I do not want to dwell on a summary of the plot here and that is because I understood the plot to be just the conduit for the writer to convey his ideas about the struggle between love oneself and love for another. This is a complex story full of twists ands surprises just like life itself. Here we get a story of frustrated love and the compromises made that sustain a friendship that at times we see was not meant to be. In understand this, the reader is asked to do some introspection that can indeed cause him to become dismayed at what he discovers. The questions we ask ourselves have no cut and dry answers and we realize that questions lead to even more questions and only while experiencing life will we find answers. The lesson, for me, at least, is to continue questioning as we wend our way through the good and the bad that life has in store for us.

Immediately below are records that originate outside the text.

(** * Detekt [detector.py]: the scan-and-report pipeline and the driver-service
      lifecycle, as a shallow embedding.

    The Python module talks to four collaborators: the operating system
    ([os.getcwd], [os.path.exists], [os.getpid]), the project's [Config] and
    [Service] classes, and Volatility (address-space loading, the Yara match
    generator, [utils.Hexdump]).  Their answers are gathered in one record,
    [collaborators]; the program itself only ever appends to its two queues
    and to its logger and never reads them back, so a run is described by
    its outcome (a value or a raised exception) together with the ordered
    list of effects it performed. *)

From stdpp Require Import base option list gmap strings.
From Stdlib Require Import ZArith String.

Open Scope string_scope.
Open Scope Z_scope.
Open Scope list_scope.

(** ** Python values and exceptions *)

Module Py.

(** The values that end up in queue messages and log arguments. *)
Inductive pyval : Type :=
| PNone
| PInt (z : Z)
| PStr (s : string).

#[global] Instance pyval_eq_dec : EqDecision pyval.
Proof. solve_decision. Defined.

(** Exception classes as [except DetectorError] tells them apart: the
    project's own [abstracts.DetectorError], and every other class. *)
Inductive exn : Type :=
| DetectorError (msg : string)
| ForeignError (cls : string).

#[global] Instance exn_eq_dec : EqDecision exn.
Proof. solve_decision. Defined.

Inductive outcome (A : Type) : Type :=
| Ret (a : A)
| Raise (e : exn).
Arguments Ret {A} a.
Arguments Raise {A} e.

(** Truthiness of an optional string ([not cfg.profile]): [None] and the
    empty string are falsy. *)
Definition truthy (v : option string) : bool :=
  match v with
  | None => false
  | Some s => negb (String.eqb s "")
  end.

End Py.
Import Py.

(** ** Messages, log records and effects *)

(** Modelled from the spec: the constants of [messages.py], which is not among
    the sources.  The error-message schema is a fixed enumeration of four
    kinds (UnsupportedPlatform, DriverNotFound, ServiceStartFailed,
    ScanFailed); the constructors carry the names [main] uses. *)
Inductive error_message : Type :=
| UNSUPPORTED_WINDOWS
| NO_DRIVER
| SERVICE_NO_START
| SCAN_FAILED.

#[global] Instance error_message_eq_dec : EqDecision error_message.
Proof. solve_decision. Defined.

Inductive level : Type := DEBUG | INFO | WARNING | ERROR | CRITICAL.

#[global] Instance level_eq_dec : EqDecision level.
Proof. solve_decision. Defined.

(** The [Service] object built by [Service(driver=..., service=...)]. *)
Record Service : Type := mkService { driver : string; service : string }.

#[global] Instance Service_eq_dec : EqDecision Service.
Proof. solve_decision. Defined.

Inductive service_op : Type := Create | Start | Stop | Delete.

#[global] Instance service_op_eq_dec : EqDecision service_op.
Proof. solve_decision. Defined.

(** The Volatility configuration object filled by [get_address_space]. *)
Record ConfObject : Type :=
  mkConf { PROFILE : string; LOCATION : string; YARA_FILE : string }.

#[global] Instance ConfObject_eq_dec : EqDecision ConfObject.
Proof. solve_decision. Defined.

(** A result message is the [dict(...)] put on [queue_results]. *)
Abbreviation message := (gmap string pyval).

(** Everything a run does to the outside, in program order.  A log record
    keeps the format string and its arguments apart, as [logging] does. *)
Inductive event : Type :=
| Log (lvl : level) (fmt : string) (args : list pyval)
| PutResult (m : message)
| PutError (e : error_message)
| PathExists (path : string)
| ServiceCall (s : Service) (op : service_op)
| LoadAs (c : ConfObject)
| YaraCalculate (c : ConfObject).

#[global] Instance event_eq_dec : EqDecision event.
Proof. solve_decision. Defined.

(** ** The effect monad: an outcome plus the effects performed so far *)

Definition M (A : Type) : Type := (outcome A * list event)%type.

Definition ret {A} (a : A) : M A := (Ret a, []).
Definition raise {A} (e : exn) : M A := (Raise e, []).
Definition emit (ev : event) : M unit := (Ret tt, [ev]).

Definition bind {A B} (m : M A) (k : A -> M B) : M B :=
  match m with
  | (Ret a, t) => let '(o, t') := k a in (o, t ++ t')
  | (Raise e, t) => (Raise e, t)
  end.

Declare Scope py_scope.
Delimit Scope py_scope with py.
Notation "'let*' x := m 'in' k" := (bind m (fun x => k))
  (at level 10, x name, m at level 100, k at level 200) : py_scope.
Notation "m ;; k" := (bind m (fun _ => k))
  (at level 100, right associativity) : py_scope.
Open Scope py_scope.

(** [try: body / except DetectorError as e: handler / else: orelse].  Only a
    [DetectorError] reaches the handler; any other exception leaves the
    statement as it came.  The effects of [body] up to the raise stay. *)
Definition try_except_DetectorError {A B}
    (body : M A) (handler : string -> M B) (orelse : A -> M B) : M B :=
  match body with
  | (Ret a, t) => let '(o, t') := orelse a in (o, t ++ t')
  | (Raise (DetectorError msg), t) => let '(o, t') := handler msg in (o, t ++ t')
  | (Raise (ForeignError c), t) => (Raise (ForeignError c), t)
  end.

Definition log (lvl : level) (fmt : string) (args : list pyval) : M unit :=
  emit (Log lvl fmt args).

(** What a trace leaves on each queue, oldest first. *)
Definition results_of (t : list event) : list message :=
  omap (fun ev => match ev with PutResult m => Some m | _ => None end) t.

Definition errors_of (t : list event) : list error_message :=
  omap (fun ev => match ev with PutError e => Some e | _ => None end) t.

Definition service_calls_of (t : list event) : list service_op :=
  omap (fun ev => match ev with ServiceCall _ op => Some op | _ => None end) t.


(** ** The collaborators *)

(** The object a match refers to ([o] in the loop of [scan]): its structure
    name and the two process ids read from it. *)
Record vobject : Type := mkObject {
  obj_name : string;
  UniqueProcessId : Z;
  InheritedFromUniqueProcessId : Z
}.

(** A Yara hit: the rule name and the rule's [meta] dictionary. *)
Record yara_hit : Type := mkHit { rule : string; meta : gmap string pyval }.

(** One tuple [(o, address, hit, value)] of [yara.calculate()]; [o = None]
    stands for a falsy object. *)
Record match_record : Type := mkMatch {
  o : option vobject;
  address : Z;
  hit : yara_hit;
  value : string
}.

(** The generator returned by [yara.calculate()]: finitely many tuples, then
    either exhaustion or an exception raised while producing the next one. *)
Record match_stream : Type := mkStream {
  items : list match_record;
  ending : option exn
}.

Record collaborators : Type := mkCollaborators {
  (* os *)
  getcwd : string;
  getpid : Z;
  path_join : string -> string -> string;
  path_exists : string -> bool;
  (* utils.get_resource *)
  get_resource : string -> string;
  (* Config: [cfg.profile] after [get_profile_name()], the truth value of
     [get_driver_path()], and the attributes read afterwards *)
  cfg_profile : option string;
  cfg_get_driver_path : bool;
  cfg_driver : string;
  cfg_service_name : string;
  cfg_service_path : string;
  (* Service: [None] when the call returns, [Some msg] when it raises
     [DetectorError(msg)] *)
  service_create : Service -> option string;
  service_start : Service -> option string;
  service_stop : Service -> option string;
  service_delete : Service -> option string;
  (* volatility *)
  load_as : ConfObject -> option exn;
  yara_calculate : ConfObject -> match_stream;
  Hexdump : string -> list (Z * string * list string)
}.

(** Modelled from the spec: [Service], whose file [service.py] is not among
    the sources.  Each lifecycle call either returns or fails with the
    service-lifecycle error, which in this code base is [DetectorError]. *)
Definition service_call (answer : Service -> option string)
    (s : Service) (op : service_op) : M unit :=
  emit (ServiceCall s op) ;;
  match answer s with
  | None => ret tt
  | Some msg => raise (DetectorError msg)
  end.

(** [os.path.exists(path)]. *)
Definition os_path_exists (E : collaborators) (path : string) : M bool :=
  emit (PathExists path) ;; ret (path_exists E path).

Definition newline : string := String (Ascii.ascii_of_nat 10) EmptyString.

(** ** [get_address_space] (lines 38-52) *)

Definition get_address_space (E : collaborators)
    (service_path profile yara_path : string) : M ConfObject :=
  log INFO "Obtaining address space and generating config for volatility" [] ;;
  let config := mkConf profile service_path yara_path in
  emit (LoadAs config) ;;
  match load_as E config with
  | None => ret config
  | Some e => raise e
  end.

(** ** [scan] (lines 54-108) *)

(** [int(x)] on the integers that stand for process ids. *)
Definition py_int (x : Z) : Z := x.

Having been a philosophy major in college, I could continue these ideas but I want readers to experience them themselves. Let me share a word about the prose—it is gorgeous and this is one of those books that you dare not stop reading once you begin. Hall weaves a story about spirituality, trust, homelessness, love and so much more and it deals with the complicated process of coming out that gay men have to deal with. Hall pulls us into his life and we share his dealing with emotions, specifically with those of love. He recreates the character of Maurice and we share his feelings for the man who changed his life. As Hall deals with the tragedies that come into his life, he takes them on and works with them without pretense. I doubt that I will ever be the same after having read, no, I mean after having experienced “A Quarter Inch from My Heart” but that is ok—we are meant to meet life head-on and I did so as I read this book.